熊本城内にある監物台(けんもつだい)樹木園。この名前は 細川家家老で熊本城北を固めていた長岡監物に由来するものだとのこと。園内に国の重要文化財に指定されている監物櫓(けんもつやぐら)があり、こちらが熊本地震で被害を受け、園も閉鎖されていたが櫓の修復を終えて一部未修復のところもあるが再開している。ただし冬場は隔週水曜+日曜の営業のみ等シーズンにより開園日・時間が異なるので、来園の際は注意頂きたい。

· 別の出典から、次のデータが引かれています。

Lemma urgent_closer w w' : closing w → urgent_step w w' → closing w' ∧ lex (measure w') (measure w).
Proof.
  intros C [l w1 Hur E]. pose proof C as [I G Cs Cm Ct]. assert (world_inv w1) as I1 by exact (exec_inv' (SL := SL) uninit extra Hu He ks0 l w w1 I E).
  apply world_exec_rule in E. pose proof (gone_rule _ _ _ G E) as G1.
  pose proof (wi_clients _ _ I) as Hc. rewrite Forall_lookup in Hc. rewrite Forall_lookup in Ct.
  destruct E as [sa id m ms h Ha Eo Em Hf Eh|e es Eo|El|i c m ms k st e Hi Ha Eo Em Eh|i c e es Hi Eo|i c Hi El|i c Hi El|
    i c l s Hi Hin Es|m ms Ea Eo Em|e es Eo|m ms st l Ea Em Er|fails w2 E|w2 E|El|El].
  - congruence.
  - rewrite (gi_server _ G Cs) in Eo. done.
  - apply leaving_alive in El. congruence.
  - eapply client_changes; try done. by eapply (runs_closer c (w_kernel w)); eauto.
  - destruct (connection_perform_closer w i c e es Hi (Ct i c Hi) Eo) as (d & Ed & Hm & Ho & Hd). by eapply client_changes.
  - eapply client_changes; try done. apply connection_stops_closer. by apply leaving_alive.
  - eapply client_changes; try done. apply command_stops_closer; eauto.
  - eapply client_changes; try done; [|by eapply session_closer; eauto].
    unfold others_left. cbn. by rewrite mails_alive.
  - apply (others_change w); try done. right. unfold others_left, records_left. cbn. rewrite Ea, Em, Eo.
    assert (length (event_recorder_handle m) ≤ 1)%nat by (destruct m; cbn; lia). cbn. lia.
  - apply (others_change w); try done; try by destruct e as [[]| | | |]. right. unfold others_left, records_left. rewrite Eo.
    destruct e as [[]| | | |]; cbn; rewrite ?mail_alive; unfold mail; try destruct (a_alive (w_storage w)); cbn; rewrite ?length_app; cbn; lia.
  - apply (others_change w); try done. right. unfold others_left, records_left. cbn. rewrite Ea, Em. cbn. lia.
  - unfold main_exec in E. destruct (w_main w) as [| |[|i rest]| |b|] eqn:Em; try done.
    + destruct (receive _ _ _); [|done]. injection E as <-. apply (others_change w); try done. left. unfold others_left. rewrite Em. cbn. lia.
    + destruct (_ && _); [done|]. injection E as <-. apply (others_change w); try done. left. unfold others_left. rewrite Em. cbn. lia.
  - unfold system_ends in E. destruct (w_main w) eqn:Em; try done; (destruct (w_system w) eqn:Ey; [|done]); cbn [andb] in E;
      (destruct (users_gone w); [|done]); injection E as <-; apply (others_change w); try done; try (cbn; by rewrite Em);
      left; unfold others_left; cbn; rewrite Em, Ey; cbn; lia.
  - apply (others_change w); try done. left. apply leaving_alive in El. unfold others_left. cbn. rewrite El. cbn. lia.
  - apply (others_change w); try done. left. apply leaving_alive in El. unfold others_left. cbn. rewrite El. cbn. lia.
Qed.

(** ** No run comes to a stop before the end *)
Lemma can_step l w r : closing w → urgent l w → world_exec l w = Some r → ∃ w', urgent_step w w'.
Proof.
  intros C Hl E. destruct (world_exec_ret (SL := SL) uninit extra Hu He ks0 l w r (cg_inv _ C) E) as [w' ->].
  exists w'. by econstructor.
Qed.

訪れた日もスタッフの方もおらず、来園者にも会わなかった。人の足音かと思って何度か見た先にはヒヨドリがピョンピョンと跳ねて一面に落ちた落ち葉を動かしているだけだった。木々に囲われ静かな中を落ち着いて散策できる。10年以上前に来たことがあるが以前に比べ樹木がひどく大きくなったように感じた。特に外周を囲う高木類は人為的に植えられた様相をやや逸している。この位の樹齢なら10年程ではあまり変わりそうにないものだが印象がかなり違った。
園のシンボルとなっているのが、列植されたワシントンヤシ。和名をオキナヤシということを初めて知った。葉の先に白いヒゲのようなものをつけることから、翁(オキナ)の名がついたのだという。
このワシントンヤシの先にある藤棚のフジも棚を呑み込まんとばかりに大きくなっている。全体に地震での傷みがある中、樹木の勢いは旺盛で、人の気配も薄く、なんとなく遺跡化したような雰囲気を感じたが、また緑が芽吹いた春にも覗いてみたくなった。